That should sort of prepare me for anything, I thought. I hadn't known Glacia's family too well when I
was a kid growing up in Kansas City, because we lived in the part of town where we had backyards and
washings were hung there. The Lorings had lived four blocks over, not a great distance, but quite a long
way measured in the snobbery scale. Glacia Loring and I ended up attending the same high school, and
we must have found something in common—as I recall, we were both going to become actresses at the
time, and got together in school theatricals—and we saw quite a lot of each other.
Were we friends as kids? I don't know. I doubt it, but it would depend on what the definition for
friendship was. We were together a lot. We fought over the same boys, and got stuffed at the same soda
fountains. I suppose we sort of rubbed off on each other. I toning Glacia down a little, and she giving me
more glisten. But I don't know about that either. I do know my mother didn't approve of Glacia's folks,
and Glacia evidently had similar trouble at home, because she never took me there.
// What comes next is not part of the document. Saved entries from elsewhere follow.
(** A program that raises nothing of its own ends in an exception only
    when its last call threw it. *)
Lemma never_throws_run {R : Type} (p : prog R) (st : St) (e : Exn) :
  never_throws p ->
  result (run env p st) = Threw e ->
  exists (X : Type) (c : Call X),
    last (trace (run env p st)) = Some (Log c (Threw e)).
Proof.
  intros Hp. revert st.
  induction Hp as [r | X c k _ IH]; intros st; cbn; [done |].
  destruct (env X c st) as [[x | e'] st1]; cbn.
  - intros Hr. destruct (IH x st1 Hr) as (Y & c' & Hlast).
    exists Y, c'. by rewrite last_cons, Hlast.
  - intros [= ->]. by exists X, c.
Qed.

End Runs.

(** ** The class against any environment *)

Section AnyEnvironment.

Context `{Imports} {St : Type} (env : Env St).

(** Destructs the answer to the next call of the run in the goal. *)
Ltac answer :=
  match goal with
  | |- context [env ?X ?c ?st] =>
      let E := fresh "E" in
      destruct (env X c st) as [[? | ?] ?] eqn:E; cbn in *
  end.

(** The guard of the mismatch branch is false whatever the two
    commitments are: [!] sees an object. *)
Lemma mismatch_guard_false (embedded recomputed : Field) :
  mismatch_guard embedded recomputed = false.
Proof. reflexivity. Qed.

(** The claim-binding check issues one call, the recomputation of the
    commitment, and ends as that call ends. *)
Lemma run_assertGeoPointIsTheClaimedOne this st :
  run env (assertGeoPointIsTheClaimedOne this) st =
    let a := env _ (ZKGeoPoint_hash (claimedZKGeoPoint this)) st in
    {| result := match a.1 with Returned _ => Returned tt | Threw e => Threw e end;
       final := a.2;
       trace := [Log (ZKGeoPoint_hash (claimedZKGeoPoint this)) a.1] |}.
Proof.
  unfold assertGeoPointIsTheClaimedOne. cbn. by answer.
Qed.

(** So [verify()] returns as soon as the inherited check and [hash()]
    return, whatever commitment the proof embeds and whatever [hash()]
    answers. *)
Lemma verify_blind_to_commitment this st x st1 recomputed st2 :
  env _ (ZKLocusProof_verify this) st = (Returned x, st1) ->
  env _ (ZKGeoPoint_hash (claimedZKGeoPoint this)) st1
    = (Returned recomputed, st2) ->
  result (run env (verify this) st) = Returned tt.
Proof.
  intros Echeck Ehash. unfold verify. rewrite run_bind, run_call, Echeck.
  cbn [result final fst snd]. rewrite run_assertGeoPointIsTheClaimedOne, Ehash.
  reflexivity.
Qed.

(** C1.  Reading [zkGeoPoint] runs [this.verify()] first: the read issues
    exactly the calls of [verify()], returns the claimed point when
    [verify()] returns, and throws what [verify()] throws when it throws. *)
Theorem zkGeoPoint_verifies_before_returning this st :
  let v := run env (this_verify this) st in
  run env (zkGeoPoint this) st =
    {| result := match result v with
                 | Returned _ => Returned (claimedZKGeoPoint this)
                 | Threw e => Threw e
                 end;
       final := final v;
       trace := trace v |}.
Proof.
  unfold zkGeoPoint. apply run_then_return.
Qed.

(** C4.  The derivation calls [verify()] of the source wrapper first; when
    that call throws, the derivation throws the same exception and has made
    no other call, so the transformation was never invoked. *)
Theorem fromZKGeoPointProviderProof_verifies_source_first src st :
  let o := run env (fromZKGeoPointProviderProof src) st in
  let checked := env _ (Provider_verify src) st in
  (exists rest, trace o = Log (Provider_verify src) checked.1 :: rest) /\
  (forall e, checked.1 = Threw e ->
     o = {| result := Threw e; final := checked.2;
            trace := [Log (Provider_verify src) (Threw e)] |} /\
     existsb is_transformation (trace o) = false).
Proof.
  unfold fromZKGeoPointProviderProof. cbn.
  destruct (env _ (Provider_verify src) st) as [[[] | e] st1]; cbn.
  - split; [eauto | done].
  - split; [eauto |]. by intros ? [= <-].
Qed.

(** C5.  When the derivation returns a wrapper, its claimed point is the
    one the source wrapper's accessor returned, its proof handle is the one
    the transformation returned, and the five calls made are those of the
    source wrapper, the transformation and the base constructor: nothing of
    the verification of the new wrapper has run. *)
Theorem fromZKGeoPointProviderProof_returns_unverified_wrapper src st this' :
  let o := run env (fromZKGeoPointProviderProof src) st in
  result o = Returned this' ->
  (exists geoPointProviderProof,
     trace o =
       [Log (Provider_verify src) (Returned tt);
        Log (Provider_zkGeoPoint src) (Returned (claimedZKGeoPoint this'));
        Log (Provider_zkProof src) (Returned geoPointProviderProof);
        Log (ExactGeoPointCircuit_fromGeoPointProvider geoPointProviderProof)
          (Returned (proof this'));
        Log ZKLocusProof_constructor (Returned tt)]) /\
  existsb is_verification (trace o) = false.
Proof.
  unfold fromZKGeoPointProviderProof, constructor. cbn.
  repeat (answer; try discriminate).
  intros [= <-]. cbn. repeat match goal with u : unit |- _ => destruct u end.
  eauto.
Qed.


(** C9.  [fromJSON] makes one call, the engine's own [fromJSON], and ends
    as that call ends: no engine check, no recomputation of a commitment,
    no cache access. *)
Theorem fromJSON_does_not_verify jsonProof st :
  let o := run env (fromJSON jsonProof) st in
  let parsed := env _ (ExactGeoPointCircuitProof_fromJSON jsonProof) st in
  o = {| result := parsed.1; final := parsed.2;
         trace := [Log (ExactGeoPointCircuitProof_fromJSON jsonProof) parsed.1] |}
  /\ existsb is_verification (trace o) = false.
Proof.
  unfold fromJSON. rewrite run_call. done.
Qed.

(** C10.  The claim-binding check never throws: for any embedded and any
    recomputed commitment the guard of its mismatch branch is false, and
    once [hash()] has returned the check returns. *)
Theorem assertGeoPointIsTheClaimedOne_never_throws this st recomputed st1 :
  env _ (ZKGeoPoint_hash (claimedZKGeoPoint this)) st
    = (Returned recomputed, st1) ->
  (forall embedded : Field, mismatch_guard embedded recomputed = false) /\
  run env (assertGeoPointIsTheClaimedOne this) st =
    {| result := Returned tt; final := st1;
       trace := [Log (ZKGeoPoint_hash (claimedZKGeoPoint this))
                   (Returned recomputed)] |}.
Proof.
  intros E. split; [done |].
  rewrite run_assertGeoPointIsTheClaimedOne, E. done.
Qed.

(** ** Further properties of the class *)

Lemma never_throws_fromZKGeoPointProviderProof src :
  never_throws (fromZKGeoPointProviderProof src).
Proof.
  unfold fromZKGeoPointProviderProof. cbn. repeat (constructor; intros).
Qed.

(** X1.  [verify()] raises nothing of its own: when it ends in an
    exception, either the inherited [verify()] threw it and nothing else was
    called, or [hash()] threw it.  The error "The GeoPoint is not the
    claimed one" of the class never comes out of it. *)
Theorem verify_rethrows this st e :
  let o := run env (verify this) st in
  result o = Threw e ->
  trace o = [Log (ZKLocusProof_verify this) (Threw e)] \/
  exists x,
    trace o = [Log (ZKLocusProof_verify this) (Returned x);
               Log (ZKGeoPoint_hash (claimedZKGeoPoint this)) (Threw e)].
Proof.
  unfold verify. cbn.
  repeat (answer; try discriminate); intros [= <-]; eauto.
Qed.

(** X2.  [verify()] is blind to the commitments: as soon as the inherited
    [verify()] and [hash()] return, it returns, whatever the proof embeds
    and whatever [hash()] answered. *)
Theorem verify_returns_whatever_the_commitments this st x st1 recomputed st2 :
  env _ (ZKLocusProof_verify this) st = (Returned x, st1) ->
  env _ (ZKGeoPoint_hash (claimedZKGeoPoint this)) st1
    = (Returned recomputed, st2) ->
  run env (verify this) st =
    {| result := Returned tt; final := st2;
       trace := [Log (ZKLocusProof_verify this) (Returned x);
                 Log (ZKGeoPoint_hash (claimedZKGeoPoint this))
                   (Returned recomputed)] |}.
Proof.
  intros Echeck Ehash. unfold verify. rewrite run_bind, run_call, Echeck.
  cbn [result final trace fst snd]. rewrite run_assertGeoPointIsTheClaimedOne.
  rewrite Ehash. reflexivity.
Qed.

(** X3.  When the derivation invokes the transformation, the three calls on
    the source wrapper have returned before, in the order [verify()],
    [zkGeoPoint], [zkProof]; the handle transformed is the one [zkProof]
    returned, and the transformation is invoked once. *)
Theorem fromZKGeoPointProviderProof_transforms_source_handle src st :
  let o := run env (fromZKGeoPointProviderProof src) st in
  existsb is_transformation (trace o) = true ->
  exists zkGeoPoint0 geoPointProviderProof transformed rest,
    trace o =
      Log (Provider_verify src) (Returned tt)
      :: Log (Provider_zkGeoPoint src) (Returned zkGeoPoint0)
      :: Log (Provider_zkProof src) (Returned geoPointProviderProof)
      :: Log (ExactGeoPointCircuit_fromGeoPointProvider geoPointProviderProof)
           transformed
      :: rest /\
    existsb is_transformation rest = false.
Proof.
  unfold fromZKGeoPointProviderProof, constructor. cbn.
  repeat (answer; try discriminate); intros _;
    repeat match goal with u : unit |- _ => destruct u end;
    do 4 eexists; (split; [reflexivity | reflexivity]).
Qed.

(** X4.  The derivation builds a wrapper only from a handle the
    transformation returned: when [super()] is called, it is the fifth and
    last call, the four before have returned, and the derivation ends as
    [super()] ends, with the wrapper of the source's point and the
    transformed handle when it returns. *)
Theorem fromZKGeoPointProviderProof_constructs_last src st :
  let o := run env (fromZKGeoPointProviderProof src) st in
  existsb is_construction (trace o) = true ->
  exists zkGeoPoint0 geoPointProviderProof exactGeoPointProof built,
    trace o =
      [Log (Provider_verify src) (Returned tt);
       Log (Provider_zkGeoPoint src) (Returned zkGeoPoint0);
       Log (Provider_zkProof src) (Returned geoPointProviderProof);
       Log (ExactGeoPointCircuit_fromGeoPointProvider geoPointProviderProof)
         (Returned exactGeoPointProof);
       Log ZKLocusProof_constructor built] /\
    result o =
      match built with
      | Returned _ =>
          Returned {| proof := exactGeoPointProof;
                      claimedZKGeoPoint := zkGeoPoint0 |}
      | Threw e => Threw e
      end.
Proof.
  unfold fromZKGeoPointProviderProof, constructor. cbn.
  repeat (answer; try discriminate); intros _;
    repeat match goal with u : unit |- _ => destruct u end;
    do 4 eexists; (split; [reflexivity | reflexivity]).
Qed.

(** X5.  The derivation raises nothing of its own and replaces no
    exception: when it ends in an exception, the last call it made threw
    it, and no wrapper was returned by [super()]. *)
Theorem fromZKGeoPointProviderProof_rethrows src st e :
  let o := run env (fromZKGeoPointProviderProof src) st in
  result o = Threw e ->
  (exists (X : Type) (c : Call X), last (trace o) = Some (Log c (Threw e))) /\
  Forall (fun l => is_construction l = true ->
                   l = Log ZKLocusProof_constructor (Threw e)) (trace o).
Proof.
  intros o Hr. split.
  - by apply never_throws_run, Hr; apply never_throws_fromZKGeoPointProviderProof.
  - revert Hr. subst o. unfold fromZKGeoPointProviderProof, constructor. cbn.
    repeat (answer; try discriminate); intros [= <-];
      repeat (constructor; try done).
Qed.

(** X6.  Whether it succeeds or fails, the derivation makes no call of the
    verification chain of this class (inherited check, [hash()], cache) and
    at most five calls in all. *)
Theorem fromZKGeoPointProviderProof_never_verifies src st :
  let o := run env (fromZKGeoPointProviderProof src) st in
  existsb is_verification (trace o) = false /\
  existsb is_engine_check (trace o) = false /\
  (length (trace o) <= 5)%nat.
Proof.
  unfold fromZKGeoPointProviderProof, constructor. cbn.
  repeat (answer; try done); cbn; repeat split; lia.
Qed.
Not that Glacia's folks were snobs. They were screwballs. They just plain resented common sense, and
they maintained that the conventional and the ordinary was slops for pigs. I think Glacia's mother and
father were married in an airplane circling over Kansas City as a publicity stunt, and I knew that her
grandfather on the maternal side had maintained that he, not Peary nor Cook, had been first to discover
the North Pole, and that he had sued, or threatened to sue, both Admiral Peary and Cook for daring to
lay claim to the Pole. This old fellow would be the sire of Glacia's Uncle Waldo, if there was really such
an individual. And since Uncle Waldo was a sprig on such a goofer-tree, anything might be expected of
him.
It might have been the cockeyed hotel, but I expected to find Uncle Waldo covered with monkeys. I
wouldn't have been surprised, anyway.
What I met was a nice-looking old gentleman, not much taller than I am, an old gaffer made of oak and
weather-cured hide. He wore tan flannel trousers with sandals, and a terrific checkered shirt. He was
sitting in the bar which overlooked a swimming pool, and he was the only person in the place with a glass
of milk in front of him. He looked me over.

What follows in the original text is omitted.